Rep. Jones Resurrects Legislation To Allow Pulpit Politicking

Rep. Walter B. Jones (R-N.C.) has retooled his church electioneering bill and reintroduced it in the House of Representatives.

Jones' new bill, the Houses of Worship Free Speech Restoration Act (H.R. 235), is more narrowly tailored than his previous effort but still suffers serious defects, critics say.

The measure would allow religious leaders and others to endorse candidates from the pulpit without jeopardizing the house of worship's tax-exempt status. It states that a house of worship cannot be denied tax exemption because of "the content, preparation, or presentation of any homily, sermon, teaching, dialectic, or other presentation made during religious services or gatherings."

Currently, federal law bars all 501(c)(3) tax-exempt groups from endorsing or opposing candidates for public office. The restriction applies to all non-profits, not just churches. Jones' bill would lift the regulation only for houses of worship and church associations, integrated auxiliaries and conventions.

Jones introduced similar legislation last year. That bill was defeated by the House 239-178. During floor debate, some House members raised concerns that the Jones bill would permit churches to raise money for candidates. Jones says his new measure addresses that problem by specifically stating that nothing in the legislation is intended to permit "disbursements for electioneering communications, or political expenditures."

But opponents of the bill, led by Americans United, point out that candidates and pastors could still raise money for campaigns from the pulpit, merely by including a financial pitch during a sermon or other religious "presentation."

Jones has continued to spread misinformation about the scope of federal tax law. In a June interview with Tax Analysts, Jones attacked Americans United and remarked, "I am a firm believer that what we're talking about is the moral future of America. If a spiritual leader chooses to talk about the moral or political issues of the day but is prohibited because of the [IRS regulations], then I think the moral future of America is in jeopardy."

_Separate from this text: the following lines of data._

(* ===== verification/VirtioProto.v ===== *)
(** Concurrent disk requests: the transition system of driver and device, its
    invariant, and what it guarantees. *)

From S2P Require Import Prelude Machine Kalloc Bio Virtio VirtioSpec.

(** ** Rings *)

(** The entries of [ring] from index [i] up to [j] are the heads [l]; indices
    are 16-bit counters that are never reduced modulo NUM. *)
Definition window (ring : list Z) (i : Z) (l : list nat) (j : Z) : Prop :=
  0 ≤ i < 2 ^ 16 ∧ j = u16 (i + Z.of_nat (length l))
  ∧ ∀ k h, l !! k = Some h → ring !! slot (i + Z.of_nat k) = Some (Z.of_nat h).

Lemma slot_u16 i : slot (u16 i) = slot i.
Proof.
  unfold slot, u16. f_equal. change (Z.of_nat NUM) with 8. change (2 ^ 16) with (8 * 8192).
  symmetry. rewrite Z.rem_mul_r by lia. rewrite Z.mul_comm, Z.mod_add by lia. by rewrite Z.mod_mod by lia.
Qed.

Lemma slot_u16_add i k : slot (u16 i + k) = slot (i + k).
Proof.
  rewrite <- (slot_u16 (u16 i + k)), <- (slot_u16 (i + k)). unfold u16. by rewrite Z.add_mod_idemp_l by lia.
Qed.

Lemma slot_ne i k n : 0 ≤ k < n → n < 8 → slot (i + k) ≠ slot (i + n).
Proof. intros Hk Hn. unfold slot. change (Z.of_nat NUM) with 8. dlia. Qed.

Lemma slot_lt i : (slot i < NUM)%nat.
Proof. unfold slot, NUM. change (Z.of_nat 8) with 8. dlia. Qed.

Lemma u16_bound i : 0 ≤ u16 i < 2 ^ 16.
Proof. unfold u16. dlia. Qed.

Lemma window_push ring i l j h :
  window ring i l j → length ring = NUM → (length l < 8)%nat →
  window (<[slot j := Z.of_nat h]> ring) i (l ++ [h]) (u16 (j + 1)).
Proof.
  intros (Hi & -> & Hl) Hr Hn. split; [done|split].
  - rewrite length_app. simpl. unfold u16. rewrite Z.add_mod_idemp_l by lia. f_equal. lia.
  - intros k x Hk. rewrite slot_u16. destruct (decide (k = length l)) as [->|Hne].
    + rewrite lookup_app_r, Nat.sub_diag in Hk by lia. injection Hk as ->.
      apply list_lookup_insert_eq. rewrite Hr. apply slot_lt.
    + assert (k < length l)%nat.
      { apply lookup_lt_Some in Hk. rewrite length_app in Hk. simpl in Hk. lia. }
      rewrite lookup_app_l in Hk by done. rewrite list_lookup_insert_ne; [by apply Hl|].
      intros E. symmetry in E. revert E. apply slot_ne; lia.
Qed.

Lemma window_pop ring i h l j :
  window ring i (h :: l) j → ring !! slot i = Some (Z.of_nat h) ∧ window ring (u16 (i + 1)) l j.
Proof.
  intros (Hi & -> & Hl). split.
  - rewrite <- (Hl 0%nat h eq_refl). f_equal. f_equal. lia.
  - split; [apply u16_bound|split].
    + simpl. unfold u16. rewrite Z.add_mod_idemp_l by lia. f_equal. lia.
    + intros k x Hk. rewrite slot_u16_add. rewrite <- (Hl (S k) x Hk). f_equal. f_equal. lia.
Qed.

Lemma window_nil ring i j l : window ring i l j → (length l < 8)%nat → (i = j ↔ l = []).
Proof.
  intros (Hi & -> & _) Hn. unfold u16. destruct l as [|h l]; simpl in *.
  - rewrite Z.add_0_r, Z.mod_small by lia. done.
  - split; [|done]. intros E. exfalso. dlia.
Qed.

(** ** Steps *)

Section System.
Context {S : Type} `{HOK : DiskHostOk S} {SYM : DiskSymbols} {SYMok : DiskSymbolsOk}.
Implicit Types x : system S.

Definition drv x : vdisk := h_disk (host x).

Definition with_host (s : S) x : system S :=
  System s (reqs x) (avail_seen x) (fetched x) (dmem x) (platter x) (results x).

Inductive step : system S → system S → Prop :=
| step_submit x b blk w i0 i1 i2 s1 s2 :
    (b < NBUF)%nat → b ∉ qb <$> reqs x →
    alloc3_desc (host x) = Ok (Some [i0; i1; i2]) s1 → submit b blk w i0 i1 i2 s1 = Ok tt s2 →
    step x (System s2 (reqs x ++ [Request i0 i1 i2 b blk w]) (avail_seen x) (fetched x) (dmem x) (platter x)
              (delete b (results x)))
| step_full x s1 : alloc3_desc (host x) = Ok None s1 → step x (with_host s1 x)
| step_fetch x head :
    avail_seen x ≠ avail_idx (drv x) → avail_ring (drv x) !! slot (avail_seen x) = Some (Z.of_nat head) →
    step x (System (host x) (reqs x) (u16 (avail_seen x + 1)) (fetched x ++ [head]) (dmem x) (platter x) (results x))
| step_read x q r a k d :
    q ∈ reqs x → q0 q ∈ fetched x → chain_of (drv x) (q0 q) r a true k → r_type r = VIRTIO_BLK_T_IN →
    platter x !! r_sector r = Some d →
    step x (System (h_set (reported 0 k (q0 q) (drv x)) (host x)) (reqs x) (avail_seen x) (filter (λ h, h ≠ q0 q) (fetched x))
              (<[a := d]> (dmem x)) (platter x)
              (<[qb q := default [] (platter x !! block_sector (qblk q))]> (results x)))
| step_write x q r a k :
    q ∈ reqs x → q0 q ∈ fetched x → chain_of (drv x) (q0 q) r a false k → r_type r = VIRTIO_BLK_T_OUT →
    step x (System (h_set (reported 0 k (q0 q) (drv x)) (host x)) (reqs x) (avail_seen x) (filter (λ h, h ≠ q0 q) (fetched x))
              (dmem x) (<[r_sector r := default [] (dmem x !! a)]> (platter x)) (results x))
| step_error x q r a w k st d :    (* the device gives up: any status but 0, and the data it was to write is anything *)
    q ∈ reqs x → q0 q ∈ fetched x → chain_of (drv x) (q0 q) r a w k → 0 < st < 256 →
    step x (System (h_set (reported st k (q0 q) (drv x)) (host x)) (reqs x) (avail_seen x) (filter (λ h, h ≠ q0 q) (fetched x))
              (if w then <[a := d]> (dmem x) else dmem x) (if w then platter x else <[r_sector r := d]> (platter x)) (results x))
| step_intr x s1 :
    used_idx (drv x) ≠ uidx (drv x) → complete_one (host x) = Ok tt s1 → step x (with_host s1 x)
| step_finish x q s1 :
    q ∈ reqs x → in_disk (drv x) !! qb q = Some false → finish (q0 q) (host x) = Ok tt s1 →
    step x (System s1 (filter (λ p, q0 p ≠ q0 q) (reqs x)) (avail_seen x) (fetched x) (dmem x) (platter x) (results x)).

(** ** The invariant *)

(** The chain of request [q] lies in the shared memory. *)
Record formatted (v : vdisk) (q : request) : Prop := {
  fm_buf : (qb q < NBUF)%nat;
  fm0 : desc v !! q0 q = Some (desc_req (q0 q) (q1 q));
  fm1 : desc v !! q1 q = Some (desc_data (qb q) (qw q) (q2 q));
  fm2 : desc v !! q2 q = Some (desc_status (q0 q));
  fm_op : ops v !! q0 q = Some (blk_req (qw q) (qblk q));
}.

Record sizes (v : vdisk) : Prop := {
  sz_info : length (info v) = NUM;
  sz_ops : length (ops v) = NUM;
  sz_avail : length (avail_ring v) = NUM;
  sz_used : length (uring v) = NUM;
  sz_bufs : length (in_disk v) = NBUF;
}.

(** [pend]: submitted, not fetched; [used]: reported, not seen by the driver;
    [seen]: the waiter may go on. *)
Record inv x (pend used seen : list nat) : Prop := {
  iv_ok : host_ok (host x);
  iv_clean : clean (drv x);
  iv_sizes : sizes (drv x);
  iv_nodup : NoDup (reqs x ≫= descs);
  iv_taken i : free (drv x) !! i = Some false ↔ i ∈ reqs x ≫= descs;
  iv_bufs : NoDup (qb <$> reqs x);
  iv_req q : q ∈ reqs x → formatted (drv x) q;
  iv_avail : window (avail_ring (drv x)) (avail_seen x) pend (avail_idx (drv x));
  iv_used : window (uring (drv x)) (used_idx (drv x)) used (uidx (drv x));
  iv_heads : pend ++ fetched x ++ used ++ seen ≡ₚ q0 <$> reqs x;
  iv_open q : q ∈ reqs x → q0 q ∈ pend ++ fetched x →
    info (drv x) !! q0 q = Some (VInfo (Some (qb q)) 0xff) ∧ in_disk (drv x) !! qb q = Some true;
  iv_served q : q ∈ reqs x → q0 q ∈ used ++ seen →
    ∃ st, info (drv x) !! q0 q = Some (VInfo (Some (qb q)) st) ∧ (q0 q ∈ seen → st = 0)
    ∧ in_disk (drv x) !! qb q = Some (bool_decide (q0 q ∈ used))
    ∧ (st = 0 → qw q = false → ∃ d, results x !! qb q = Some d ∧ dmem x !! data_addr (qb q) = Some d);
}.

(** ** Consequences *)

Lemma descs_owner (l : list request) q q' i :
  NoDup (l ≫= descs) → q ∈ l → q' ∈ l → i ∈ descs q → i ∈ descs q' → q = q'.
Proof.
  induction l as [|p l IH]; [intros _ Hq; by apply elem_of_nil in Hq|]. cbn [mbind list_bind].
  intros (_ & Hdis & Hnd)%NoDup_app Hq Hq' Hi Hi'. apply elem_of_cons in Hq, Hq'.
  assert (Hin : ∀ p', p' ∈ l → i ∈ descs p' → i ∈ l ≫= descs) by (intros; apply list_elem_of_bind; eauto).
  destruct Hq as [->|Hq], Hq' as [->|Hq']; [done| | |by apply IH].
  - exfalso. apply (Hdis i); [done|by apply (Hin q')].
  - exfalso. apply (Hdis i); [done|by apply (Hin q)].
Qed.

Lemma descs_nodup (l : list request) q : NoDup (l ≫= descs) → q ∈ l → NoDup (descs q).
Proof.
  induction l as [|p l IH]; [intros _ Hq; by apply elem_of_nil in Hq|]. cbn [mbind list_bind].
  intros (H1 & _ & H2)%NoDup_app [->|Hq]%elem_of_cons; auto.
Qed.

Lemma heads_nodup (l : list request) : NoDup (l ≫= descs) → NoDup (q0 <$> l).
Proof.
  induction l as [|p l IH]; [constructor|]. cbn [mbind list_bind fmap list_fmap].
  intros (_ & Hdis & Hnd)%NoDup_app. constructor; [|by apply IH].
  intros (q & E & Hq)%list_elem_of_fmap. apply (Hdis (q0 p)); [left|].
  apply list_elem_of_bind. exists q. split; [rewrite E; left|done].
Qed.

Lemma descs_length (l : list request) : length (l ≫= descs) = (3 * length l)%nat.
Proof. induction l as [|q l IH]; [done|]. cbn [length]. change ((q :: l) ≫= descs) with (descs q ++ (l ≫= descs)). rewrite length_app, IH. simpl. lia. Qed.

Lemma remove_key {A} (f : A → nat) (l : list A) a :
  NoDup (f <$> l) → a ∈ l → l ≡ₚ a :: filter (λ p, f p ≠ f a) l.
Proof.
  intros Hnd Ha. apply list_elem_of_split in Ha as (l1 & l2 & ->).
  assert (Hno : ∀ p, p ∈ l1 ++ l2 → f p ≠ f a).
  { intros p Hp E. rewrite <- Permutation_middle in Hnd. cbn [fmap list_fmap] in Hnd.
    apply NoDup_cons in Hnd as [Hh _]. apply Hh. rewrite <- E. by apply list_elem_of_fmap_2. }
  rewrite filter_app, filter_cons_False by tauto. rewrite <- Permutation_middle. f_equiv.
  rewrite <- filter_app. clear Hnd. induction (l1 ++ l2) as [|p l IH]; [done|].
  rewrite filter_cons_True by (apply Hno; left). f_equiv. apply IH. intros p' Hp'. apply Hno. by right.
Qed.

Section Invariant.
Context x pend used seen (Hinv : inv x pend used seen).

Lemma desc_lt i : i ∈ reqs x ≫= descs → (i < NUM)%nat.
Proof. intros Hi. apply (iv_taken _ _ _ _ Hinv), lookup_lt_Some in Hi. by rewrite (cl_free _ (iv_clean _ _ _ _ Hinv)) in Hi. Qed.

Lemma in_descs q i : q ∈ reqs x → i ∈ descs q → i ∈ reqs x ≫= descs.
Proof. intros. apply list_elem_of_bind. eauto. Qed.

(** At most two requests are in flight, so no ring overflows. *)
Lemma few : (length (reqs x) ≤ 2)%nat.
Proof.
  assert (Hle : (length (reqs x ≫= descs) ≤ length (seq 0 NUM))%nat).
  { apply submseteq_length, NoDup_submseteq; [apply (iv_nodup _ _ _ _ Hinv)|].
    intros i Hi. apply desc_lt in Hi. apply elem_of_seq. lia. }
  rewrite descs_length in Hle. change (length (seq 0 NUM)) with 8%nat in Hle. lia.
Qed.

Lemma few_heads : (length pend + length (fetched x) + length used + length seen ≤ 2)%nat.
Proof.
  pose proof few as Hf. pose proof (Permutation_length (iv_heads _ _ _ _ Hinv)) as Hl.
  rewrite length_fmap, !length_app in Hl. lia.
Qed.

Lemma all_heads_nodup : NoDup (pend ++ fetched x ++ used ++ seen).
Proof. rewrite (iv_heads _ _ _ _ Hinv). apply heads_nodup, (iv_nodup _ _ _ _ Hinv). Qed.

Americans United Executive Director Barry Lynn noted that the relevant sections of the tax code bar only election intervention not discussion of issues. Commentary about political and moral issues is protected by the First Amendment, Lynn said.

Lynn added that he has pointed this out to Jones several times, but Jones continues to make the claim that the IRS provision prevents churches from discussing issues.

The Religious Right is promoting the bill aggressively. On June 10, Jones appeared on TV preacher Pat Robert­son's "700 Club" and was interviewed by Robertson's son, Gordon.

During the segment, Jones asserted that opposition to church-based politicking is led by "a liberal element that wants to lock the doors or close the doors in our more conservative traditional churches."

Jones' new bill currently has 150 cosponsors and is pending before the House Ways and Means Committee. However, Washington observers say the measure may be brought to the House floor as part of the "suspension calendar," a maneuver that allows House leaders to circumvent normal procedures.